In 2008, a taxonomic revision of western North American populations of this species was published, formally establishing them as a distinct species, B. rex-veris.[12] Populations from eastern North America under pine have been reclassified as a new species B. pseudopinophilus. Conversely, B. vinosulus—described from the Czech Republic in 1992—has been since synonymised to this species.[5]

Phylogenetic analysis has shown B. pinophilus as a member of a clade, or closely related group, with the North American species B. subcaerulescens, B. subalpinus, B. regineus, B. fibrillosus, and B. rex-veris.[13] Despite the diverse appearances, these taxa are close genetically, leading Feng and colleagues to speculate on combining the first four taxa above as a single species.[14] These four diverged from the lineage that gave rise to B. fibrillosus and B. rex-veris around 5 million years ago; the common ancestor of all these diverged from the ancestor of B. edulis around 10 million years ago.[14]

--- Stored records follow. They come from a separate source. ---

(* ===== verification/SpoolStore.v ===== *)
(** * The durable telemetry spool

    Translation of [backend/internal/spool/segments.go] and [state.go]: the pending entries in memory,
    the segment files, the bbolt buckets, and every operation of [Store] on them.

    The world is passed explicitly.  Each file-system or database call takes one outcome from
    [faults]: a failure surfaces as the code's error return, with the effects the code had before it;
    an empty list means that everything succeeds.  Maps are iterated in Go in an arbitrary order:
    where the order can be observed ([recover]) it is an argument. *)

From stdpp Require Import pretty.
From S2P Require Import Prelude SpoolCodec.

Local Open Scope Z_scope.

(** ** State *)

Record Limits := { MaxBytes : Z; SegmentBytes : Z }.

(** The fields of [Store]; [open] is [s.db != nil]. *)
Record Store := {
  limits : Limits;
  open : bool;
  nextSeq : Z;
  entries : DataClass -> list entry;
  findings : gset string;
  activeFile : string;
  activeSize : Z
}.

(** The bbolt buckets. *)
Record Buckets := {
  policy_state : gmap string (list Z);
  checkpoints : gmap string (list Z);
  segment_index : gmap string string;
  dedup : gmap string string;
  cursor_receipts : gmap string (list Z)
}.

(** Outcome of one I/O call: success, or a failure after [n] bytes of a write. *)
Inductive outcome := Works | Fails (written : nat).

Record World := {
  store : Store;
  segments : gmap string (list Z);
  quarantine : gmap string (list Z);
  buckets : Buckets;
  faults : list outcome
}.

Definition M (A : Type) : Type := World -> result SpoolError A * World.

Definition ret {A} (a : A) : M A := fun w => (Ok a, w).
Definition fail {A} (e : SpoolError) : M A := fun w => (Err e, w).
Definition bind {A B} (m : M A) (k : A -> M B) : M B := fun w =>
  match m w with (Ok a, w') => k a w' | (Err e, w') => (Err e, w') end.
Definition get {A} (f : World -> A) : M A := fun w => (Ok (f w), w).
Definition put (f : World -> World) : M unit := fun w => (Ok tt, f w).
(** Run [f] when [m] fails, and fail with the same error. *)
Definition on_error {A} (f : SpoolError -> World -> World) (m : M A) : M A := fun w =>
  match m w with (Ok a, w') => (Ok a, w') | (Err e, w') => (Err e, f e w') end.

Declare Scope spool_scope.
Delimit Scope spool_scope with spool.
Local Open Scope spool_scope.
Notation "x <- m ;; k" := (bind m (fun x => k)) (at level 100, m at next level, right associativity) : spool_scope.
Notation "m ;;; k" := (bind m (fun _ => k)) (at level 100, right associativity) : spool_scope.
(* ===== verification/SpoolDurability.v ===== *)
(** * Durability of the spool

    What a restart recovers.  When no I/O call fails, the segment files hold exactly the pending entries after
    every operation ([on_disk]), so that [recover] rebuilds the same pending batches; whether [Open] then succeeds
    depends on the cursors.  The last part holds runs in which the code loses its own bookkeeping. *)

From stdpp Require Import pretty.
From S2P Require Import Prelude SpoolCodec SpoolStore.

Local Open Scope Z_scope.
Local Open Scope spool_scope.

(** ** File names *)

Fixpoint decimal_prefix (acc : N) (s : string) : N :=
  match s with
  | EmptyString => acc
  | String a rest =>
      let c := Ascii.N_of_ascii a in
      if ((48 <=? c) && (c <=? 57))%N then decimal_prefix (10 * acc + (c - 48)) rest else acc
  end.

Lemma decimal_prefix_digit acc d s : (d < 10)%N ->
  decimal_prefix acc (String (pretty_N_char d) s) = decimal_prefix (10 * acc + d) s.
Proof.
  intros Hd. assert (Hc : d ∈ (N.of_nat <$> seq 0 10)).
  { apply list_elem_of_fmap. exists (N.to_nat d). rewrite N2Nat.id. split; [done|]. apply elem_of_seq. lia. }
  clear Hd. revert d Hc. apply Forall_forall. repeat (apply Forall_cons; split; [reflexivity|]). constructor.
Qed.

Lemma decimal_prefix_pretty x s t :
  decimal_prefix 0 (pretty_N_go x s +:+ t)%string = decimal_prefix x (s +:+ t)%string.
Proof.
  revert s. induction (N.lt_wf_0 x) as [x _ IH]; intros s.
  assert (x = 0 \/ 0 < x)%N as [->|Hx] by lia; [by rewrite pretty_N_go_0|].
  rewrite pretty_N_go_step by done. rewrite IH by (by apply N.div_lt).
  change (String ?a s +:+ t)%string with (String a (s +:+ t)). rewrite decimal_prefix_digit by (apply N.mod_lt; lia).
  f_equal. rewrite <- N.div_mod; lia.
Qed.

Lemma decimal_prefix_zeros n s : decimal_prefix 0 (zeros n +:+ s)%string = decimal_prefix 0 s.
Proof. induction n as [|n IH]; [done|]. exact IH. Qed.

Lemma string_app_assoc (a b c : string) : ((a +:+ b) +:+ c = a +:+ (b +:+ c))%string.
Proof. induction a as [|x a IH]; [done|]. apply (f_equal (String x)), IH. Qed.

Lemma decimal_prefix_sealed j : 0 < j -> decimal_prefix 0 (sealed_name j) = Z.to_N j.
Proof.
  intros Hj. unfold sealed_name, sequenceKey, format_uint. rewrite string_app_assoc, decimal_prefix_zeros.
  unfold pretty, pretty_N. rewrite decide_False by lia. by rewrite decimal_prefix_pretty.
Qed.

Lemma sealed_name_inj i j : 0 < i -> 0 < j -> sealed_name i = sealed_name j -> i = j.
Proof. intros Hi Hj H. apply (f_equal (decimal_prefix 0)) in H. rewrite !decimal_prefix_sealed in H by done. lia. Qed.

Lemma sealed_not_active j : 0 < j -> sealed_name j <> active_open.
Proof. intros Hj H. apply (f_equal (decimal_prefix 0)) in H. rewrite decimal_prefix_sealed in H by done. change (decimal_prefix 0 active_open) with 0%N in H. lia. Qed.

Lemma ends_with_app a suffix : ends_with suffix (a +:+ suffix)%string = true.
Proof.
  induction a as [|x a IH].
  - change (ends_with suffix suffix = true). destruct suffix; apply orb_true_iff; left; by apply bool_decide_eq_true_2.
  - change (ends_with suffix (String x (a +:+ suffix)) = true)%string. apply orb_true_iff. right. exact IH.
Qed.

Lemma sealed_name_seg j : ends_with seg_suffix (sealed_name j) = true.
Proof. apply ends_with_app. Qed.

Section Durability.

Context (marshal_header : recordHeader -> option (list Z)).
Context (unmarshal_header : list Z -> option recordHeader).
Context (marshal_cursor : persistedCursorReceipt -> option (list Z)).
Context (unmarshal_cursor : list Z -> option persistedCursorReceipt).
Context (sha256 : list Z -> list Z).
(** The JSON codecs read back what they wrote, write bytes, and encode the receipt of any header they encode. *)
Context (header_roundtrip : forall h b, plain_header h -> marshal_header h = Some b -> unmarshal_header b = Some h).
Context (header_bytes : forall h b, marshal_header h = Some b -> Forall is_byte b).
Context (cursor_roundtrip : forall c b, plain_cursor c -> marshal_cursor c = Some b -> unmarshal_cursor b = Some c).
Context (header_cursor : forall h c b, marshal_header h = Some b -> h_Cursor h = Some c -> is_Some (marshal_cursor c)).

Local Notation run_op := (run_op marshal_header marshal_cursor unmarshal_cursor sha256).

(** ** The invariant *)

(** An entry that its record describes completely. *)
Record sound (e : entry) : Prop := {
  so_writable : writable (header_of e) (b_Payload (e_batch e));
  so_utc : in_utc (b_CreatedAt (e_batch e)) = true;
  so_cursor c : e_cursor e = Some c -> receipt_ok c
}.

Definition file_entries (s : Store) (f : string) : list entry := filter (fun e => e_file e = f) (all_entries s).

(** [contents] is a segment with the records of [l], up to the acknowledgement flags when they were written. *)
Definition holds (contents : list Z) (l : list entry) : Prop :=
  exists es, encode_records marshal_header (record_of <$> es) = Ok contents /\ Forall sound es
    /\ core <$> es ≡ₚ core <$> l.

Record on_disk (w : World) : Prop := {
  d_faults : faults w = [];
  d_wf : wf (store w);
  d_sound e : e ∈ all_entries (store w) -> sound e;
  d_files f : match segments w !! f with
              | None => file_entries (store w) f = []
              | Some contents => holds contents (file_entries (store w) f)
              end;
  d_names f : is_Some (segments w !! f) ->
    f = active_open \/ exists j, f = sealed_name j /\ 0 < j <= nextSeq (store w)
                       /\ forall e, e ∈ file_entries (store w) active_open -> j < e_sequence e;
  d_active : activeFile (store w) = EmptyString \/ activeFile (store w) = active_open
}.

Lemma io_quiet ok w : faults w = [] -> io ok w = (Ok tt, ok w).
Proof. intros H. unfold io, io_partial. by rewrite H. Qed.

Lemma bind_io_quiet {B} ok (k : unit -> M B) w : faults w = [] -> bind (io ok) k w = k tt (ok w).
Proof. intros H. unfold bind. by rewrite io_quiet. Qed.

(** ** Removal *)

Definition remaining_of (s : Store) (exclude : entry) : list entry :=
  by_sequence (filter (fun e => e_file e = e_file exclude /\ e_sequence e <> e_sequence exclude) (all_entries s)).

Lemma rewriteWithout_quiet exclude w : faults w = [] ->
  rewriteWithout marshal_header exclude w =
  match remaining_of (store w) exclude with
  | [] => (Ok 0, set_segments (base.delete (e_file exclude)) w)
  | l => match encode_records marshal_header (record_of <$> l) with
         | Err x => (Err x, w)
         | Ok contents => (Ok (len contents), set_segments <[e_file exclude := contents]> w)
         end
  end.
Proof.
  intros Hq. unfold rewriteWithout. rewrite bind_get. cbv zeta beta. fold (remaining_of (store w) exclude).
  destruct (remaining_of _ _) as [|e l]; [by rewrite bind_io_quiet|].
  destruct (encode_records _ _) as [contents|]; [|done].
  unfold atomicReplace, bind. by rewrite !io_quiet.
Qed.

Lemma all_entries_remove s class id i item :
  validClass class = true -> find_entry s class id = Some (i, item) ->
  all_entries s ≡ₚ item :: (classes ≫= remove s class id).
Proof.
  intros Hv Hf. unfold all_entries, remove, update_class. rewrite Hf. apply list_find_Some in Hf as (Hi & _ & _).
  assert (Hp : entries s class ≡ₚ item :: delete i (entries s class)) by (by apply delete_Permutation).
  unfold classes. cbn. rewrite !app_nil_r.
  repeat (case_bool_decide; [subst class|]); try (rewrite Hp at 1; solve_Permutation). by destruct class.
Qed.

Lemma file_entries_remove s class id i item f :
  wf s -> validClass class = true -> find_entry s class id = Some (i, item) ->
  let s' := set_entries (remove s class id) s in
  if decide (f = e_file item) then remaining_of s item ≡ₚ file_entries s' f
  else file_entries s f ≡ₚ file_entries s' f.
Proof.
  intros W Hv Hf s'. pose proof (all_entries_remove _ _ _ _ _ Hv Hf) as Hp. unfold file_entries, remaining_of, by_sequence.
  change (all_entries s') with (classes ≫= remove s class id).
  set (R := classes ≫= remove s class id) in *.
  assert (Hne : forall e, e ∈ R -> e_sequence e <> e_sequence item).
  { intros e He Heq. pose proof (wf_seq _ W) as Hnd. rewrite Hp in Hnd. cbn in Hnd. apply NoDup_cons in Hnd as [Hn _].
    apply Hn. rewrite <- Heq. by apply list_elem_of_fmap_2. }
  case_decide as Hfile.
  - subst f. rewrite (merge_sort_Permutation seq_le), Hp, filter_cons_False by naive_solver.
    rewrite (filter_ext_in (fun e => e_file e = e_file item /\ e_sequence e <> e_sequence item) (fun e => e_file e = e_file item) R); [done|].
    intros e He. naive_solver.
  - rewrite Hp, filter_cons_False by congruence. done.
Qed.

(** The outcome of a removal without I/O failures: an encoding error without any effect, or the removal. *)
Lemma remove_entry_quiet class id w i item :
  faults w = [] -> find_entry (store w) class id = Some (i, item) ->
  (exists x, remove_entry marshal_header class id w = (Err x, w)) \/
  exists w', remove_entry marshal_header class id w = (Ok tt, w') /\ faults w' = []
    /\ entries (store w') = remove (store w) class id /\ nextSeq (store w') = nextSeq (store w)
    /\ (activeFile (store w') = EmptyString \/ activeFile (store w') = activeFile (store w))
    /\ match remaining_of (store w) item with
       | [] => segments w' = base.delete (e_file item) (segments w)
       | l => exists contents, encode_records marshal_header (record_of <$> l) = Ok contents
                /\ segments w' = <[e_file item := contents]> (segments w)
       end.
Proof.
  intros Hq Hf. assert (Hre : exists k, remove_entry marshal_header class id w = bind (rewriteWithout marshal_header item) k w
    /\ k = fun size => io (set_buckets (fun b => set_indexes (base.delete (sequenceKey (e_sequence item)) (segment_index b)) (base.delete (dedupKey class id) (dedup b)) b)) ;;;
     put (set_store (fun s => set_entries (remove s class id) s)) ;;;
     if bool_decide (e_file (item_after_remove (store w) class i item) = activeFile (store w))
     then put (set_store (set_active (if size =? 0 then EmptyString else activeFile (store w)) size)) else ret tt).
  { unfold remove_entry. rewrite bind_get. cbv beta. rewrite Hf. eauto. }
  destruct Hre as (k & -> & Hk). unfold bind at 1 2. rewrite (rewriteWithout_quiet item w Hq).
  assert (Hend : forall size f, exists w', k size (set_segments f w) = (Ok tt, w')
    /\ faults w' = [] /\ entries (store w') = remove (store w) class id /\ nextSeq (store w') = nextSeq (store w)
    /\ (activeFile (store w') = EmptyString \/ activeFile (store w') = activeFile (store w)) /\ segments w' = f (segments w)).
  { intros size f. rewrite Hk. rewrite bind_io_quiet by done. rewrite bind_put. cbv beta.
    destruct (bool_decide _); eexists; (split; [reflexivity|]); cbn; split_and!; try done; [destruct (size =? 0)|]; auto. }
  destruct (remaining_of (store w) item) as [|e l].
  - destruct (Hend 0 (base.delete (e_file item))) as (w' & H1 & H2). right. exists w'. split; [exact H1|exact H2].
  - destruct (encode_records _ _) as [contents|x]; [|left; eauto].
    destruct (Hend (len contents) <[e_file item := contents]>) as (w' & H1 & A & B & C & D & E). right. exists w'.
    split; [exact H1|]. split_and!; try done. by exists contents.
Qed.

The British Mycological Society approved the name "pine bolete" for B. pinophilus.[15] Other common names include red king bolete,[5] the pinewood king bolete,[16] and cèpe des pins ("pine tree cep").[17]

Description

[edit]

The fruiting body has a convex-shaped cap, at first small in relation to its stipe, expanding in volume as it matures. The skin of the cap is dry, matte and can be coloured from maroon to chocolate brown with a reddish tint.[18] It is thicker than other porcini-like boletes and is gelatinous.[11] These characteristics distinguish it visually from relatives such as Boletus edulis, B. reticulatus and B. aereus. The young, immature cap may have a pale pink colour and a white, powdery flush.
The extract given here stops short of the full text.